The international system has changed as well. The efforts of Western Europe and the United States to advance a political solution have ceased in recent years. The Israeli-Palestinian conflict is not on their agenda. Occasionally their representatives publicly declare their commitment to the two-state solution, but off the record they admit that it is irrelevant. European Union (EU) officials say that “the price for adopting new positions is too high for decision-makers in European capitals.”1 Beyond the internal debate between EU member states regarding Israel’s policy, they fear the unknown should the PA collapse under their pressure.2 The Ukraine war and other pressing problems disturb the West more than the Middle-East confrontation. Moreover, they despair of finding a solution after all their attempts at mediation have been foiled by the two protagonists, for whom violence seems to have become second nature. EU states also have no desire to confront a strong Israel, particularly when the Palestinians are deeply divided and its international policy is ineffective. No less important is the fact that the two societies have moved very far apart from one another. If in the past the majority of both Israelis and Palestinians gave a chance to negotiations over a two-state solution; today we are talking about an ever-declining minority. The generation that authored and advanced the Oslo Accords is aging, if it has not already passed from this world.
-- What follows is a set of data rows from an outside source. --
(** * LmhpRemoteMcastSetup: the remote multicast setup package

    A shallow embedding of
    [src/apps/LoRaMac/common/LmHandler/packages/LmhpRemoteMcastSetup.c]:
    the command decode loop of [LmhpRemoteMcastSetupOnMcpsIndication], the
    module's session table [McSessionData], and the two timer callbacks
    [OnSessionStartTimer] and [OnSessionStopTimer].

    Bytes and machine integers are [Z] with their wrap-around written out.
    The MAC layer, the system time and the timers are outside the file: the
    MAC and the clock are an interface ([Platform]) over an abstract world,
    and every call to a timer or to a handler callback is recorded, in
    order, in the machine's list of [calls]. *)

From stdpp Require Import base numbers list relations.

Local Open Scope Z_scope.

(** ** Fixed-width integers *)

(** Conversion to [uint8_t], [uint32_t] and [int32_t]. *)
Definition uint8_t (x : Z) : Z := x mod 2 ^ 8.
Definition uint32_t (x : Z) : Z := x mod 2 ^ 32.
Definition int32_t (x : Z) : Z := (x + 2 ^ 31) mod 2 ^ 32 - 2 ^ 31.

(** ** Constants *)

Definition REMOTE_MCAST_SETUP_PORT : Z := 200.
Definition REMOTE_MCAST_SETUP_ID : Z := 2.
Definition REMOTE_MCAST_SETUP_VERSION : Z := 1.

(** Modelled from the spec: [LORAMAC_MAX_MC_CTX] is declared in the MAC's
    header, which is not part of the file; the specification fixes the
    number of multicast group slots to exactly 4 (indices 0 to 3), and the
    source reads [MulticastChannelList[0]] to [MulticastChannelList[3]]. *)
Definition LORAMAC_MAX_MC_CTX : Z := 4.

(** ** Enumerations *)

Inductive LmhpRemoteMcastSetupMoteCmd_t :=
  | REMOTE_MCAST_SETUP_PKG_VERSION_ANS
  | REMOTE_MCAST_SETUP_MC_GROUP_STATUS_ANS
  | REMOTE_MCAST_SETUP_MC_GROUP_SETUP_ANS
  | REMOTE_MCAST_SETUP_MC_GROUP_DELETE_ANS
  | REMOTE_MCAST_SETUP_MC_GROUP_CLASS_C_SESSION_ANS
  | REMOTE_MCAST_SETUP_MC_GROUP_CLASS_B_SESSION_ANS.

Definition MoteCmd_value (c : LmhpRemoteMcastSetupMoteCmd_t) : Z :=
  match c with
  | REMOTE_MCAST_SETUP_PKG_VERSION_ANS => 0x00
  | REMOTE_MCAST_SETUP_MC_GROUP_STATUS_ANS => 0x01
  | REMOTE_MCAST_SETUP_MC_GROUP_SETUP_ANS => 0x02
  | REMOTE_MCAST_SETUP_MC_GROUP_DELETE_ANS => 0x03
  | REMOTE_MCAST_SETUP_MC_GROUP_CLASS_C_SESSION_ANS => 0x04
  | REMOTE_MCAST_SETUP_MC_GROUP_CLASS_B_SESSION_ANS => 0x05
  end.
Definition runHook (i : nat) : M unit :=
  fun st => Done tt (mkStore (heap st) (docs st) (sent st) (hooksRun st ++ [i])).

(** Whether the owner document of a node exists and has a task center. *)
Definition taskCenterOf (st : Store) (b : NodeBase) : bool :=
  match ownerDocument b with
  | Some d => default false (taskCenter <$> docs st !! d)
  | None => false
  end.

(** [getTaskCenter], as far as its callers use it: is there a task center. *)
Definition getTaskCenter (this : nat) : M bool :=
  n ← getNode this; gets (fun st => taskCenterOf st (base n)).

(** [doc.nodeMap[node.nodeId] = node]. *)
Definition registerIn (doc : option nat) (node : nat) : M unit :=
  fun st =>
    match doc with
    | Some d =>
        match docs st !! d with
        | Some dc =>
            let nm := if bool_decide (node ∈ nodeMap dc) then nodeMap dc
                      else nodeMap dc ++ [node] in
            Done tt (set_docs (<[d := mkDocument (taskCenter dc) nm]> (docs st)) st)
        | None => Throw st
        end
    | None => Throw st
    end.

(** [registerNode]. *)
Definition registerNode (this node : nat) : M unit :=
  n ← getNode this; registerIn (ownerDocument (base n)) node.

(** *** Index operations on the two child arrays *)

(** [insertIndex(target, newIndex, {changeSibling, isInPureChildren})]. *)
Definition insertIndex (this target : nat) (newIndex : Z)
    (changeSibling isInPureChildren : bool) : M Z :=
  list ← getList isInPureChildren this;
  let newIndex := if newIndex <? 0 then 0 else newIndex in
  let before := nth_z list (newIndex - 1) in
  let after := nth_z list newIndex in
  putList isInPureChildren this (splice_insert list newIndex target);;
  when changeSibling
    (updBaseOpt before (set_nextSibling (Some target));;
     updBase target (set_previousSibling before);;
     updBase target (set_nextSibling after);;
     updBaseOpt after (set_previousSibling (Some target)));;
  ret newIndex.

(** [moveIndex(target, newIndex, {changeSibling, isInPureChildren})]. *)
Definition moveIndex (this target : nat) (newIndex : Z)
    (changeSibling isInPureChildren : bool) : M Z :=
  list ← getList isInPureChildren this;
  let index := index_of list target in
  if index <? 0 then ret (-1)
  else
    when changeSibling
      (let before := nth_z list (index - 1) in
       let after := nth_z list (index + 1) in
       updBaseOpt before (set_nextSibling after);;
       updBaseOpt after (set_previousSibling before));;
    let list1 := splice_remove list index in
    putList isInPureChildren this list1;;
    let newIndexAfter := if index <=? newIndex then newIndex - 1 else newIndex in
    let beforeNew := nth_z list1 (newIndexAfter - 1) in
    let afterNew := nth_z list1 newIndexAfter in
    putList isInPureChildren this (splice_insert list1 newIndexAfter target);;
    when changeSibling
      (updBaseOpt beforeNew (set_nextSibling (Some target));;
       updBase target (set_previousSibling beforeNew);;
       updBase target (set_nextSibling afterNew);;
       updBaseOpt afterNew (set_previousSibling (Some target)));;
    if index =? newIndexAfter then ret (-1) else ret newIndex.

(** [removeIndex(target, {changeSibling, isInPureChildren})]. *)
Definition removeIndex (this target : nat)
    (changeSibling isInPureChildren : bool) : M unit :=
  list ← getList isInPureChildren this;
  let index := index_of list target in
  if index <? 0 then ret tt
  else
    when changeSibling
      (let before := nth_z list (index - 1) in
       let after := nth_z list (index + 1) in
       updBaseOpt before (set_nextSibling after);;
       updBaseOpt after (set_previousSibling before));;
    putList isInPureChildren this (splice_remove list index).
(** * A shallow embedding of the KYC extraction pipeline

    The repository holds two scripts that a human operator runs one after
    the other:

    - [1_cv2_preprocess_and_stats.py] (module [Preprocess] below) resizes,
      grayscales and binarizes every image of a folder and writes size
      statistics;
    - [2_text_extraction_batch_and_stats.py] (module [Extract] below) packs
      the binarized images into one chat request, and parses the reply of
      the model into records.

    The Python run-time the scripts lean on is embedded first: exceptions
    ([Py]), the [str] methods the scripts call ([PyStr]), binary64
    arithmetic and the [.2f] format ([PyFloat]), list slices and sorting
    ([PyList]) and decoded JSON values with the object protocol used on
    them ([PyJson]).  The numerical and imaging libraries (OpenCV, the HTTP
    client, the JSON codec, base64) are outside the repository: each
    function of theirs is a [Variable] of a [Section], except
    [cv2.threshold] and the array mean, whose documented arithmetic is
    written out. *)

From Stdlib Require Import ZArith NArith List String Ascii Bool Lia.
From Stdlib Require Import Floats Uint63 DecimalString.
From Stdlib Require OrderedTypeEx Sorted Permutation.
Import ListNotations.

Local Open Scope string_scope.
Local Open Scope Z_scope.

(* ================================================================= *)
(** ** Exceptions and results *)

Module Py.

(** The exception classes that the two scripts can raise, each with the
    message or the name it carries where the scripts give one. *)
Inductive exn : Type :=
| ValueError (msg : string)
| FileNotFoundError (msg : string)
| NameError (name : string)
| TypeError
| AttributeError
| KeyError
| IndexError
| OverflowError
| ZeroDivisionError
| JSONDecodeError
| ConnectionError
| cv2_error.

(** A computation either returns or raises. *)
Inductive result (A : Type) : Type :=
| Ok (a : A)
| Raise (e : exn).

Arguments Ok {A} a.
Arguments Raise {A} e.

Definition bind {A B} (r : result A) (k : A -> result B) : result B :=
  match r with
  | Ok a => k a
  | Raise e => Raise e
  end.

Definition is_ok {A} (r : result A) : bool :=
  match r with Ok _ => true | Raise _ => false end.

End Py.

Import Py.

Notation "'let*' x ':=' r 'in' k" := (Py.bind r (fun x => k))
  (at level 10, x name, r at level 100, k at level 200).

(* ================================================================= *)
(** ** Python strings

    A [str] is embedded as a Rocq [string] whose characters are the code
    points below 256; the predicates below are the restrictions of
    Python's Unicode predicates to that range. *)

Module PyStr.

Definition ord (c : ascii) : N := N_of_ascii c.

Definition between (lo hi n : N) : bool := ((lo <=? n) && (n <=? hi))%N.

(** [ch.isspace()]: TAB..CR, FS..US, SPACE, NEL and NBSP. *)
Definition isspace (c : ascii) : bool :=
  let n := ord c in
  between 9 13 n || between 28 32 n || (n =? 133)%N || (n =? 160)%N.

(** [ch.isdigit()]: the decimal digits and the superscripts 1, 2, 3. *)
Definition isdigit (c : ascii) : bool :=
  let n := ord c in
  between 48 57 n || (n =? 178)%N || (n =? 179)%N || (n =? 185)%N.

(** The line boundaries of [str.splitlines] (CR LF is handled there). *)
Definition is_linebreak (c : ascii) : bool :=
  let n := ord c in
  between 10 13 n || between 28 30 n || (n =? 133)%N.

(** [ch.lower()]: A..Z and the capital letters of the Latin-1 block. *)
Definition lower_char (c : ascii) : ascii :=
  let n := ord c in
  if between 65 90 n || between 192 214 n || between 216 222 n
  then ascii_of_N (n + 32)
  else c.

Fixpoint lower (s : string) : string :=
  match s with
  | EmptyString => EmptyString
  | String c s' => String (lower_char c) (lower s')
  end.

(** [s.startswith(p)] *)
Definition startswith (s p : string) : bool := prefix p s.

(** [s.endswith(p)]: the last [len(p)] characters of [s] are [p]. *)
Definition endswith (s p : string) : bool :=
  let n := String.length s in
  let m := String.length p in
  (m <=? n)%nat && String.eqb (substring (n - m) m s) p.

(** [s.endswith((p1, ..., pk))] *)
Definition endswith_any (s : string) (ps : list string) : bool :=
  existsb (endswith s) ps.

Fixpoint lstrip (s : string) : string :=
  match s with
  | EmptyString => EmptyString
  | String c s' => if isspace c then lstrip s' else s
  end.

Fixpoint rstrip (s : string) : string :=
  match s with
  | EmptyString => EmptyString
  | String c s' =>
      match rstrip s' with
      | EmptyString => if isspace c then EmptyString else String c EmptyString
      | r => String c r
      end
  end.

(** [s.strip()] *)
Definition strip (s : string) : string := rstrip (lstrip s).

Definition CR : ascii := ascii_of_N 13.
Definition LF : ascii := ascii_of_N 10.

(** [s.splitlines()].  [cur] holds the characters of the line being read,
    last one first; [after_cr] tells that the previous character was a
    carriage return, so that a line feed right after it belongs to the
    same boundary.  A last line is produced only when it is not empty. *)
Fixpoint splitlines_from (after_cr : bool) (cur : list ascii) (s : string)
  : list string :=
  match s with
  | EmptyString =>
      match cur with
      | [] => []
      | _ => [string_of_list_ascii (rev cur)]
      end
  | String c s' =>
      if after_cr && Ascii.eqb c LF then splitlines_from false cur s'
      else if is_linebreak c
      then string_of_list_ascii (rev cur) :: splitlines_from (Ascii.eqb c CR) [] s'
      else splitlines_from false (c :: cur) s'
  end.

Definition splitlines (s : string) : list string :=
  splitlines_from false [] s.

(** [sep.join(parts)] *)
Definition join (sep : string) (parts : list string) : string :=
  concat sep parts.

(** ["".join(ch for ch in s if ch.isdigit())] keeps the characters of a
    string that satisfy a predicate, in order. *)
Fixpoint filter_chars (p : ascii -> bool) (s : string) : string :=
  match s with
  | EmptyString => EmptyString
  | String c s' => if p c then String c (filter_chars p s') else filter_chars p s'
  end.

(** [s.isdigit()] on a whole string: not empty and all digits. *)
Definition all_digits (s : string) : bool :=
  match s with
  | EmptyString => false
  | _ => forallb isdigit (list_ascii_of_string s)
  end.
(** * Voice agent: a shallow embedding of the per-call streaming core

    The Python sources embedded here are
    - [lib/audio_buffer.py]          (classes [AudioBuffer],
      [CircularAudioBuffer]),
    - [lib/enhanced_vad.py]          (classes [EnhancedVAD], [VADSmoother]),
    - [lib/interruption_handler.py]  (classes [SpeechQueue],
      [AudioPlaybackController], [InterruptionHandler]),
    - [lib/streaming_orchestrator.py] (classes [LatencyTracker],
      [StreamCoordinator], [StreamingOrchestrator]),
    - [lib/llm_client.py]            (methods [_build_messages],
      [_check_rate_limit] and the retry loops of [generate] and
      [generate_stream] of [LLMClient]),
    - [lib/conversation.py]          (classes [Turn], [ConversationContext]),
    - [server.py], [config.py]       (the registry [active_calls] and the
      prefixes of the numbers that may be called).

    Conventions of the embedding.
    - Python [int] is [Z]; [len] returns a [Z].
    - [bytes] is [list Byte.byte]; [str] is [string], read as a sequence of
      code points below 256.
    - A reading of [time.time()] is an exact rational [Q]; the rounding of
      binary floating point is not modelled.  The readings come from a
      clock that every method threads through (monad [M] below), so each
      call of [time.time()] in the source is one [time_time] here.
    - A Python object with mutable attributes is a record, and a method is
      a function from the record to the updated record.
    - A callback an object may hold is a flag saying whether it is set; each
      invocation is recorded as an output event. *)

From Stdlib Require Import ZArith QArith Lqa List String Ascii Lia Permutation Sorted.
From stdpp Require Import base gmap strings list pretty.

Open Scope Z_scope.

(* ===================================================================== *)
(** * Part I: the embedding *)
(* ===================================================================== *)

(** ** Python built-ins used by the sources *)

Module Py.

Definition bytes := list Byte.byte.

Definition len_bytes (b : bytes) : Z := Z.of_nat (length b).

Definition len_list {A} (l : list A) : Z := Z.of_nat (length l).

Definition len (s : string) : Z := Z.of_nat (String.length s).

(** [int(x / 1000)] for an integer [x]: true division, then truncation
    towards zero (exact whenever [x] is exactly representable). *)
Definition int_div_1000 (x : Z) : Z := Z.quot x 1000.

(** [str.isspace] on one code point below 256: TAB, LF, VT, FF, CR,
    FS, GS, RS, US, SPACE, NEL and NBSP. *)
Definition isspace (c : ascii) : bool :=
  let n := N_of_ascii c in
  ((9 <=? n) && (n <=? 13) || (28 <=? n) && (n <=? 32)
   || (n =? 133) || (n =? 160))%N.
Is failure all that it has left to bequeath?

New Vision

When the two-state solution was first proposed it was subversive and exciting. Today it is nostalgic for those who once advanced it, while it is perceived as irrelevant by the generation which has followed. On the Israeli side, these proposals have been significantly watered down and currently lack weight and content. In order to appease the right wing, adherents of the center-left have abandoned discussion of the question of the 1948 refugees and ignore the need to recognize Palestinian sovereignty over al-Haram al-Sharif. The demand of extreme Third Temple advocates that, in the name of religious freedom, the Israeli government must allow Jewish prayer on the Temple Mount, is taking root even among past supporters of the two-state solution. In Palestinian discourse, the distinctions between Israelis and Jews, as well as between them and settlers, have become blurred. The Palestinian public identifies the two-state solution with the failed Palestinian Authority (PA). For many Palestinians, the Oslo Accords worsened their situation compared to the reality that existed prior to their signing.

A new vision is necessary — unconventional and exciting. When the idea of two states was put forward the principle itself was enough to garner support. Today, it is not enough to throw around the idea of “one state” or an “Israeli-Palestinian confederation.” Two additional things are needed: first, explaining the price which will have to be paid to implement it — not simply painting the target in optimistic colors, but presenting it, speaking truth to the public even if this is difficult; and second, demonstrating how the target is to be achieved from the current difficult situation.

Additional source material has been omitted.